Lightweight Continual Learning for Cervical Cancer Diagnosis with Synthetic Augmentation and Explainable AI
Abstract
Sequential task learning in medical diagnosis often leads to catastrophic forgetting, where a model’s accuracy on earlier disease patterns sharply declines after learning new data (Rios & Itti, 2018). Recent advances use generative models to replay past data and mitigate forgetting (Rios & Itti, 2018). We propose the Lightweight Continual Cervical Diagnosis GAN (LCC-DGAN), a novel framework that combines closed-loop generative replay with risk factor interpretability for cervical cancer screening. Our approach trains a compact generative adversarial network (GAN) to synthesize diverse patient risk profiles from earlier training stages, stored in a small memory buffer. This synthetic augmentation is interwoven with incremental learning of a lightweight classifier, preventing forgetting of previously learned risk patterns while adapting to new data. First, we show that preserving a diverse subset of prior patient samples in a memory unit allows the model to nearly match the performance of training on all data at once (Rios & Itti, 2018).

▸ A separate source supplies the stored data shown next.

(* ===== verification/CppString.v ===== *)
(** * [std::string] as the sources use it

    A string is the list of its octets.  [npos] is [None]. *)

From S2P Require Import Prelude.

(** The octets of a literal. *)
Definition str (s : string) : list Z := map (fun c => Z.of_N (Ascii.N_of_ascii c)) (String.list_ascii_of_string s).

Definition CR : Z := 13.
Definition LF : Z := 10.
Definition CRLF : list Z := [CR; LF].

(** [pat] starts [s]. *)
Fixpoint starts_with (pat s : list Z) : bool :=
  match pat, s with
  | [], _ => true
  | a :: pat, b :: s => (a =? b) && starts_with pat s
  | _ :: _, [] => false
  end.

(** [s.find(pat)] *)
Fixpoint str_find (pat s : list Z) : option nat :=
  if starts_with pat s then Some 0%nat
  else match s with
       | [] => None
       | _ :: s' => S <$> str_find pat s'
       end.

(** [s.find(pat, pos)] *)
Definition str_find_from (pat : list Z) (pos : nat) (s : list Z) : option nat :=
  if (pos <=? length s)%nat then Nat.add pos <$> str_find pat (drop pos s) else None.

(** [s.substr(pos, n)] for [pos <= s.size()]; [None] is [npos]. *)
Definition str_substr (pos : nat) (n : option nat) (s : list Z) : list Z :=
  match n with None => drop pos s | Some n => take n (drop pos s) end.

(** [std::to_string] of an unsigned 64-bit number: twenty digits are enough. *)
Fixpoint digits (fuel : nat) (n : Z) (acc : list Z) : list Z :=
  match fuel with
  | O => acc
  | S fuel => if n <? 10 then (48 + n) :: acc else digits fuel (n / 10) ((48 + n mod 10) :: acc)
  end.
Definition to_string (n : Z) : list Z := digits 20 n [].

(** The value of the digits a text starts with. *)
Definition isdigit (c : Z) : bool := (48 <=? c) && (c <=? 57).

Fixpoint digits_value (acc : Z) (s : list Z) : Z :=
  match s with
  | c :: s => if isdigit c then digits_value (acc * 10 + (c - 48)) s else acc
  | [] => acc
  end.

Definition str_eqb (a b : list Z) : bool := bool_decide (a = b).

(** ** Lemmas *)

Lemma starts_with_spec pat s : starts_with pat s = true <-> exists r, s = pat ++ r.
Proof.
  revert s. induction pat as [|a pat IH]; intros [|b s]; simpl.
  - split; [by eexists|done].
  - split; [by eexists|done].
  - split; [done|]. by intros [? [=]].
  - rewrite andb_true_iff, Z.eqb_eq, IH. split.
    + intros [-> [r ->]]. by eexists.
    + intros [r [= -> ->]]. split; [done|by eexists].
Qed.

(** [find] gives the first position where the pattern occurs. *)
Lemma str_find_Some pat s n :
  str_find pat s = Some n ->
  exists a r, s = a ++ pat ++ r /\ length a = n /\
    forall m, (m < n)%nat -> starts_with pat (drop m s) = false.
Proof.
  revert n. induction s as [|c s IH]; intros n; cbn [str_find].
  - destruct (starts_with pat []) eqn:E; [|done]. intros [= <-].
    apply starts_with_spec in E as [r E]. exists [], r. split_and!; [done..|lia].
  - destruct (starts_with pat (c :: s)) eqn:E.
    + intros [= <-]. apply starts_with_spec in E as [r E]. exists [], r. split_and!; [done..|lia].
    + destruct (str_find pat s) as [k|]; [|done]. intros [= <-].
      destruct (IH k eq_refl) as (a & r & -> & Hl & Hm). exists (c :: a), r.
      split_and!; [done|simpl; lia|]. intros [|m] Hlt; [done|]. simpl. apply Hm. lia.
Qed.

Lemma str_find_None pat s :
  str_find pat s = None -> forall m, starts_with pat (drop m s) = false.
Proof.
  induction s as [|c s IH]; cbn [str_find]; destruct (starts_with pat _) eqn:E; try done.
  - intros _ m. by rewrite drop_nil.
  - destruct (str_find pat s); [done|]. intros _ [|m]; [done|]. by apply IH.
Qed.

(** A prefix holds no more occurrences. *)
Lemma str_find_prefix pat a b : str_find pat (a ++ b) = None -> str_find pat a = None.
Proof.
  intros Hn. destruct (str_find pat a) as [n|] eqn:E; [|done]. exfalso. apply str_find_Some in E as (x & r & -> & _ & _).
  pose proof (str_find_None _ _ Hn (length x)) as H. rewrite <- !app_assoc, drop_app_length in H.
  assert (starts_with pat (pat ++ r ++ b) = true) by (apply starts_with_spec; by eexists). congruence.
Qed.

(** The first occurrence when the prefix before it contains none. *)
Lemma str_find_app pat a r :
  (forall m, (m < length a)%nat -> starts_with pat (drop m (a ++ pat ++ r)) = false) ->
  str_find pat (a ++ pat ++ r) = Some (length a).
Proof.
  induction a as [|c a IH]; intros Hm.
  - assert (starts_with pat (pat ++ r) = true) as E by (apply starts_with_spec; by eexists).
    simpl. destruct (pat ++ r); cbn [str_find]; by rewrite E.
  - assert (E : starts_with pat (c :: a ++ pat ++ r) = false) by (apply (Hm 0%nat); simpl; lia).
    cbn [app str_find]. rewrite E, IH; [done|].
    intros m Hlt. apply (Hm (S m)). simpl. lia.
Qed.

Lemma str_eqb_spec a b : str_eqb a b = true <-> a = b.
Proof. apply bool_decide_eq_true. Qed.

(** Finding a single character. *)
Lemma str_find_char c a r : c ∉ a -> str_find [c] (a ++ c :: r) = Some (length a).
Proof.
  induction a as [|x a IH]; intros Hc; cbn [app str_find starts_with].
  - by rewrite Z.eqb_refl.
  - rewrite not_elem_of_cons in Hc. destruct Hc as [Hx Ha].
    rewrite (proj2 (Z.eqb_neq c x) Hx). cbn [andb]. by rewrite IH.
Qed.

Lemma str_find_char_None c s : c ∉ s -> str_find [c] s = None.
Proof.
  induction s as [|x s IH]; intros Hc; [done|]. cbn [str_find starts_with].
  rewrite not_elem_of_cons in Hc. destruct Hc as [Hx Ha].
  rewrite (proj2 (Z.eqb_neq c x) Hx). cbn [andb]. by rewrite IH.
Qed.

(** The lexicographic order of octets. *)
Fixpoint lex (a b : list Z) : comparison :=
  match a, b with
  | [], [] => Eq
  | [], _ :: _ => Lt
  | _ :: _, [] => Gt
  | x :: a, y :: b => match x ?= y with Eq => lex a b | c => c end
  end.

Lemma lex_refl a : lex a a = Eq.
Proof. induction a; cbn; [done|]. by rewrite Z.compare_refl. Qed.

Lemma lex_Eq a b : lex a b = Eq -> a = b.
Proof.
  revert b. induction a as [|x a IH]; intros [|y b]; cbn; try done.
  destruct (x ?= y) eqn:E; try done. apply Z.compare_eq in E as ->. intros H. f_equal. by apply IH.
Qed.

Lemma lex_opp a b : lex b a = CompOpp (lex a b).
Proof.
  revert b. induction a as [|x a IH]; intros [|y b]; cbn; try done.
  rewrite (Z.compare_antisym x y). destruct (x ?= y); cbn; auto.
Qed.

Lemma lex_trans a b c : lex a b = Lt -> lex b c = Lt -> lex a c = Lt.
Proof.
  revert b c. induction a as [|x a IH]; intros [|y b] [|z c]; cbn; try done.
  destruct (Z.compare_spec x y), (Z.compare_spec y z), (Z.compare_spec x z); subst; try done; try lia.
  apply IH.
Qed.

Next, we demonstrate that continual refresh of the GAN-generated samples during training yields further performance gains, sustaining accuracy on earlier cohorts without large memory overhead (Rios & Itti, 2018). We compare LCC-DGAN against fine-tuning and regularization-based approaches (e.g. Elastic Weight Consolidation), observing superior retention of diagnostic accuracy on prior cases. Finally, to ensure clinical trust, we integrate explainable AI modules: Grad-CAM visualizations highlight salient regions in any imaging data (Selvaraju et al., 2017), and SHAP values quantify each risk factor’s influence on model predictions (Shakil, Islam & Akter, 2024). This closed-loop system provides not only robust continual learning for cervical cancer diagnosis, but also interpretable insights into how factors like age, sexual history, and HPV status contribute to each decision (Shakil, Islam & Akter, 2024). The result is a computationally efficient, deployable diagnostic tool that continually improves with new data while retaining knowledge and providing clinicians with understandable explanations of its predictions.